DATA EXTRACT section start

(** The four admissions are exclusive. *)
Lemma admissions_exclusive :
  (adm_strong ctx = true -> adm_weak ctx = false /\ adm_hold ctx = false /\ adm_decline ctx = false)
  /\ (adm_weak ctx = true -> adm_hold ctx = false /\ adm_decline ctx = false)
  /\ (adm_hold ctx = true -> adm_decline ctx = false).
Proof. unfold adm_strong, adm_weak, adm_hold, adm_decline. by destruct (admissionOf ctx) as [[]|]. Qed.

Lemma finished_facts :
  finishedAfterReport ctx = true ->
  reportedThisGeneration ctx = true
  /\ (ev_kind (c_evidence ctx) ∈ [K_turn_end; K_transcript_final] -> adm_hold ctx = false).
Proof.
  unfold finishedAfterReport. intros H. breflect. split; [done|]. intros Hk%list_elem_of_In.
  destruct admissions_exclusive as (A1 & A2 & A3). destruct (adm_hold ctx); [|done].
  specialize (A3 eq_refl). unfold ev_kind in Hk.
  destruct (ev_body (c_evidence ctx)); cbn in Hk; try tauto_kind;
    destruct (adm_strong ctx), (adm_weak ctx); naive_solver.
Qed.

Context (e : TurnEnd).
Hypothesis Hb : ev_body (c_evidence ctx) = turn_end e.

Lemma end_is_facts P :
  end_is ctx P = true -> P e = true /\ failed_end e = false.
Proof.
  unfold end_is, completionEnd, turnEnd, failed_end. rewrite Hb.
  destruct (present (te_providerFailure e)), (nativeFailed e); done.
Qed.

Lemma genuine_weak : genuine e = true -> weak e = false.
Proof. unfold genuine, weak. by destruct (te_strength e). Qed.

Lemma reportAwaited_facts :
  reportAwaitedEnd ctx = true ->
  genuine e = true /\ hollow e = false /\ failed_end e = false.
Proof. unfold reportAwaitedEnd. intros [H ?]%end_is_facts. by breflect. Qed.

DATA EXTRACT section end

WHAT TO DO:
The required output is the set of lines from the first line of the data through the line that contains "true -> adm_hold", transcribed exactly.

RESPONSE TO THE EXERCISE:
(** The four admissions are exclusive. *)
Lemma admissions_exclusive :
  (adm_strong ctx = true -> adm_weak ctx = false /\ adm_hold ctx = false /\ adm_decline ctx = false)
  /\ (adm_weak ctx = true -> adm_hold ctx = false /\ adm_decline ctx = false)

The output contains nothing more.